Write in Haste, Edit at ‘Leisure’

So, hey.

Editing’s hard. Did anyone ever tell you that before? Well, it is.

Photo Credit: Tambako the Jaguar via Compfight cc

Photo Credit: Tambako the Jaguar via Compfight cc

It’s hard for reasons I can’t even express, because I don’t fully understand them myself. It’s slow, it’s painful, it’s making my brain hurt, and it’s making me tired beyond anything I’ve ever experienced. I’ve worked hard all my life – both physically and mentally, sometimes both at the same time – and nothing (not even writing my doctoral thesis) has compared to this. I knew it would be challenging, but this has surpassed everything I expected.

Editing your work involves far more than simply hitting the Delete button when your editor tells you something’s overwritten or unnecessary – if that’s all it was, there wouldn’t be an issue.
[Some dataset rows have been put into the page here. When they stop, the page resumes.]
(** The model that [demo_create false] returns on [demo_heap]. *)
Definition demo_model : @WorldModel zero_backend :=
  let body := fun last =>
    [NormedLinear 8 (Some mish) None float32;
     NormedLinear 8 (Some mish) None float32; last] in
  let value_base :=
    [NormedLinear 8 (Some mish) (Some 0.01) float32;
     NormedLinear 8 (Some mish) (Some 0.01) float32;
     Dense 11 zeros float32] in
  let optimizer :=
    chain [zero_nans; clip_by_global_norm 20; adamw 0.0003] in
  {|
    encoder := demo_encoder;
    dynamics_model := TrainState_create
      (@sequential_apply zero_backend
         (body (NormedLinear 8 None None float32))) 1%nat optimizer;
    reward_model := TrainState_create
      (@sequential_apply zero_backend (body (Dense 11 zeros float32)))
      2%nat optimizer;
    policy_model := TrainState_create
      (@sequential_apply zero_backend
         (body (Dense 4 (truncated_normal 0.02) float32))) 3%nat optimizer;
    value_model := TrainState_create
      (@ensemble_apply zero_backend value_base 3) 4%nat optimizer;
    target_value_model := TrainState_create
      (@ensemble_apply zero_backend value_base 3) 5%nat no_op;
    continue_model := None;
    action_dim := 2;
    latent_dim := 8;
    simnorm_dim := 4;
    num_value_nets := 3;
    num_bins := 11;
    symlog_min := -10;
    symlog_max := 10;
    predict_continues := false;
    symlog_obs := false
  |}.

(** [demo_model] after training has replaced its heads: every head keeps
    its forward function and refers to another parameter object, at a later
    step; the target head and the configuration are as before. *)
Definition demo_model_trained : @WorldModel zero_backend :=
  let moved := fun (F : Type) (ts : TrainState F) (r : Ref) =>
    mkTrainState 1%nat (apply_fn ts) r (tx ts) in
  {|
    encoder := moved _ (encoder demo_model) 6%nat;
    dynamics_model := moved _ (dynamics_model demo_model) 7%nat;
    reward_model := moved _ (reward_model demo_model) 8%nat;
    policy_model := moved _ (policy_model demo_model) 9%nat;
    value_model := moved _ (value_model demo_model) 10%nat;
    target_value_model := target_value_model demo_model;
    continue_model := None;
    action_dim := 2;
    latent_dim := 8;
    simnorm_dim := 4;
    num_value_nets := 3;
    num_bins := 11;
    symlog_min := -10;
    symlog_max := 10;
    predict_continues := false;
    symlog_obs := false
  |}.

(** The log-density of a Gaussian draw written in terms of the noise: the
    sum over the coordinates, from the [i]-th draw on, of
    [- eps² / 2 - (ln std_scale + log_std) - ln (2 * PI) / 2]. *)
Fixpoint noise_log_prob {backend : Backend} (i : nat) (std_scale : R)
    (log_std : Array) (key : Key) : R :=
  match log_std with
  | [] => 0
  | l :: log_std' =>
      (- (normal key i)² / 2 - (ln std_scale + l) - ln (2 * PI) / 2)
      + noise_log_prob (S i) std_scale log_std' key
  end.

(** ** Numeric lemmas *)

Lemma asum_exp_pos (v : Array) : v <> [] -> 0 < asum (map exp v).
Proof.
  destruct v as [|x v]; [congruence | intros _].
  simpl. assert (H : 0 <= asum (map exp v)).
  { induction v as [|y v IH]; simpl; [lra |].
    pose proof (exp_pos y). lra. }
  pose proof (exp_pos x). lra.
Qed.

Lemma asum_map_div (f : R -> R) (c : R) (v : Array) :
  asum (map (fun x => f x / c) v) = asum (map f v) / c.
Proof.
  induction v as [|x v IH]; simpl; [lra | rewrite IH; lra].
Qed.

Lemma softmax_length (v : Array) : length (softmax v) = length v.
Proof. apply length_map. Qed.

Lemma softmax_nonneg (v : Array) : Forall (fun x => 0 <= x) (softmax v).
Proof.
  destruct v as [|y v]; [constructor |].
  assert (Hs : 0 < asum (map exp (y :: v))) by (apply asum_exp_pos; congruence).
  unfold softmax. apply Forall_forall. intros p Hp.
  apply in_map_iff in Hp. destruct Hp as [x [<- _]].
  apply Rlt_le, Rdiv_lt_0_compat; [apply exp_pos | exact Hs].
Qed.

Lemma softmax_sum (v : Array) : v <> [] -> asum (softmax v) = 1.
Proof.
  intros Hv. unfold softmax. rewrite asum_map_div.
  pose proof (asum_exp_pos v Hv). field. lra.
Qed.

Lemma tanh_bounds (x : R) : -1 < tanh x < 1.
Proof.
  unfold tanh, sinh, cosh.
  pose proof (exp_pos x) as Ha. pose proof (exp_pos (- x)) as Hb.
  set (a := exp x) in *. set (b := exp (- x)) in *.
  assert (E : (a - b) / 2 / ((a + b) / 2) = (a - b) * / (a + b))
    by (field; lra).
  rewrite E.
  assert (Ht : 0 < / (a + b)) by (apply Rinv_0_lt_compat; lra).
  assert (E1 : (a + b) * / (a + b) = 1) by (field; lra).
  split; nra.
Qed.

Lemma clip_bounds (x : R) : -1 <= clip (-1) 1 x <= 1.
Proof.
  unfold clip. split.
  - apply Rmax_l.
  - apply Rmax_lub; [lra | apply Rmin_r].
Qed.

Lemma clip_id (x : R) : -1 <= x <= 1 -> clip (-1) 1 x = x.
Proof.
  intros [Hlo Hhi]. unfold clip.
  rewrite Rmin_left by exact Hhi. apply Rmax_right. exact Hlo.
Qed.

(** The simplex projector. *)

Lemma chunk_nil (fuel size : nat) : chunk fuel size [] = [].
Proof. destruct fuel; reflexivity. Qed.

Lemma simnorm_aux (size : nat) :
  (0 < size)%nat ->
  forall (m fuel : nat) (v : Array),
    length v = (m * size)%nat -> (length v <= fuel)%nat ->
    let out := concat (map softmax (chunk fuel size v)) in
    length out = (m * size)%nat /\
    forall k, (k < m)%nat ->
      Forall (fun x => 0 <= x) (block size k out) /\
      asum (block size k out) = 1.
Proof.
  intros Hsize m. induction m as [|m IH]; intros fuel v Hlen Hfuel.
  - destruct v; [| discriminate Hlen]. rewrite chunk_nil. simpl.
    split; [reflexivity | intros k Hk; lia].
  - assert (Hv : (size <= length v)%nat) by (rewrite Hlen; simpl; lia).
    destruct fuel as [|fuel]; [lia |].
    destruct v as [|x v]; [simpl in Hv; lia |].
    cbn [chunk map concat].
    set (w := x :: v) in *.
    assert (Hfirst : length (firstn size w) = size)
      by (rewrite length_firstn; lia).
    assert (Hrest : length (skipn size w) = (m * size)%nat)
      by (rewrite length_skipn, Hlen; simpl; lia).
    assert (Hfuel' : (length (skipn size w) <= fuel)%nat)
      by (rewrite length_skipn; lia).
    destruct (IH fuel (skipn size w) Hrest Hfuel') as [IHlen IHblk].
    set (rest := concat (map softmax (chunk fuel size (skipn size w)))) in *.
    assert (Hhead : length (softmax (firstn size w)) = size)
      by (rewrite softmax_length; exact Hfirst).
    split.
    + rewrite length_app, Hhead, IHlen. simpl. lia.
    + intros k Hk. unfold block. destruct k as [|k].
      * simpl. rewrite firstn_app, Hhead, Nat.sub_diag. simpl.
        rewrite app_nil_r.
        rewrite firstn_all2 by (rewrite Hhead; apply Nat.le_refl).
        split; [apply softmax_nonneg |].
        apply softmax_sum. intros Hnil. rewrite Hnil in Hfirst.
        simpl in Hfirst. lia.
      * replace (S k * size)%nat with (size + k * size)%nat by (simpl; lia).
        rewrite skipn_app, Hhead.
        rewrite skipn_all2 by (rewrite Hhead; lia).
        replace (size + k * size - size)%nat with (k * size)%nat by lia.
        simpl. apply IHblk. lia.
Qed.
I have deleted, without a spark of regret, thousands of needless words over the past couple of weeks; I have cringed at my tendency to overuse similes and, much as a chef stuffs cloves of garlic into a leg of roasting lamb, my need to stuff my prose with imagery (see what I mean? That kind of thing – avoid it). That’s all fine. I’m learning things about myself as a reader and a writer, and it’s all good. Some of what I’ve deleted has given me a good giggle, actually, along the lines of what on earth was I thinking when I wrote that? And how did it survive seven passes of self-editing? (Kids: this just proves editing your own work is pretty much impossible. Let my pain be a lesson).
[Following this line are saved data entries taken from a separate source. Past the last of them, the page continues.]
(** * vouch-proxy, package cfg: configuration resolution and claim headers

    A shallow embedding of [pkg/cfg/cfg.go].  Go strings are byte sequences,
    so a Go [string] is a [list ascii] here ([ascii] is exactly one byte);
    a [rune] is an integer code point.  The Go standard-library functions
    the source calls ([strings.TrimPrefix], [strings.Replace],
    [strings.ReplaceAll], [http.CanonicalHeaderKey], ranging over a string,
    the conversion [string(r)]) are modelled after their documented
    behaviour on bytes. *)

From Stdlib Require Import ZArith Ascii String List Bool Lia.
From stdpp Require Import gmap strings list fin_maps.

Local Open Scope Z_scope.

(** ** Bytes, runes and Go strings *)

Abbreviation gostring := (list ascii).

(** A Go string literal. *)
Definition str (s : string) : gostring := list_ascii_of_string s.

(** The numeric value of a byte, and Go's [byte(x)] truncating conversion. *)
Definition byteZ (a : ascii) : Z := Z.of_N (N_of_ascii a).
Definition byte_of (z : Z) : ascii := ascii_of_N (Z.to_N (Z.land z 255)).

Module utf8.

Definition RuneError : Z := 65533.   (* U+FFFD *)
Definition MaxRune : Z := 1114111.   (* U+10FFFF *)
Definition surrogateMin : Z := 55296.
Definition surrogateMax : Z := 57343.

Definition maskx : Z := 63.
Definition mask2 : Z := 31.
Definition mask3 : Z := 15.
Definition mask4 : Z := 7.

Definition xx : Z := 241.  (* 0xF1: invalid, size 1 *)
Definition as_ : Z := 240. (* 0xF0: ASCII, size 1 *)

(** The table [first]: information about the first byte of a sequence
    (low three bits: size; high four bits: index into [acceptRanges]). *)
Definition first (b : Z) : Z :=
  if b <? 128 then as_
  else if b <? 194 then xx
  else if b <? 224 then 2          (* s1 *)
  else if b =? 224 then 19         (* s2 *)
  else if b <? 237 then 3          (* s3 *)
  else if b =? 237 then 35         (* s4 *)
  else if b <? 240 then 3          (* s3 *)
  else if b =? 240 then 52         (* s5 *)
  else if b <? 244 then 4          (* s6 *)
  else if b =? 244 then 68         (* s7 *)
  else xx.

(** [acceptRanges]: the accepted range of the second byte. *)
Definition acceptRanges (i : Z) : Z * Z :=
  if i =? 1 then (160, 191)
  else if i =? 2 then (128, 159)
  else if i =? 3 then (144, 191)
  else if i =? 4 then (128, 143)
  else (128, 191).

Definition locb : Z := 128.
Definition hicb : Z := 191.

(** [s[i]], read only where the length check has passed. *)
Definition at_ (s : gostring) (i : nat) : Z := byteZ (nth i s zero).

(** [utf8.DecodeRuneInString]: the first rune of [s] and its width in
    bytes; an ill-formed sequence decodes to [(RuneError, 1)]. *)
Definition DecodeRuneInString (s : gostring) : Z * nat :=
  let n := length s in
  if (n <? 1)%nat then (RuneError, 0%nat) else
  let s0 := at_ s 0 in
  let x := first s0 in
  if as_ <=? x then ((if x =? xx then RuneError else s0), 1%nat) else
  let sz := Z.to_nat (Z.land x 7) in
  let accept := acceptRanges (Z.shiftr x 4) in
  if (n <? sz)%nat then (RuneError, 1%nat) else
  let s1 := at_ s 1 in
  if (s1 <? fst accept) || (snd accept <? s1) then (RuneError, 1%nat) else
  if (sz <=? 2)%nat then
    (Z.lor (Z.shiftl (Z.land s0 mask2) 6) (Z.land s1 maskx), 2%nat) else
  let s2 := at_ s 2 in
  if (s2 <? locb) || (hicb <? s2) then (RuneError, 1%nat) else
  if (sz <=? 3)%nat then
    (Z.lor (Z.lor (Z.shiftl (Z.land s0 mask3) 12)
                  (Z.shiftl (Z.land s1 maskx) 6))
           (Z.land s2 maskx), 3%nat) else
  let s3 := at_ s 3 in
  if (s3 <? locb) || (hicb <? s3) then (RuneError, 1%nat) else
  (Z.lor (Z.lor (Z.lor (Z.shiftl (Z.land s0 mask4) 18)
                       (Z.shiftl (Z.land s1 maskx) 12))
                (Z.shiftl (Z.land s2 maskx) 6))
         (Z.land s3 maskx), 4%nat).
But then there are the questions your editor asks – Why is this happening here, when something else would be better? Why is this character doing x, y or z when a simpler course of action has just presented itself? What do you mean by describing something this way? Can you cut some of the description here because it’s getting in the way of imagination? I think you need to cut this character because they don’t add anything to the plot; can you think of a better way to move things along here?

Holy mackerel.

Photo Credit: Graham Crumb via Compfight cc

Photo Credit: Graham Crumb via Compfight cc

This stuff is hard not only because you’re facing up to your own writerly inadequacies – which is tough by itself – but because you’re being forced to face up to the fact that you got so caught up in your own story that you let things like logic and physics and characterisation, dang it, go out the window. I don’t think there’s been a paragraph yet in this book of mine in which every single detail in it has been explained properly – by far the most-used phrase in my edits is ‘help your reader’, by which my agent-editor means sort this mess out, right? Stuff isn’t making sense here, again.

It’s hard to realise that you’ve made mistakes, and that you’ve made them repeatedly throughout your manuscript. It’s hard to realise that they’re mistakes you were aware of, mistakes you tried to avoid, mistakes you were certain you weren’t going to slip into – but you did, anyway, without even noticing. It’s hard to realise that these mistakes mean you need to rethink entire plots, whole chapters, chunks of paragraphs, exchanges of dialogue and character motivations – and that every change you make may have serious knock-on effects for the whole book. Essentially, every change means a cascade of further changes, and it’s hard to catch them all.

I guess, too, that part of me hoped I’d be better, maybe more talented or more of a ‘natural’ or less in need of help – and maybe the hardest part of these edits is the deconstructing of that edifice. It’s easy to feel self-reliant when you’re writing on your own, to yourself, and it’s tough to have it pointed out, however gently, that you’re in need of improvement.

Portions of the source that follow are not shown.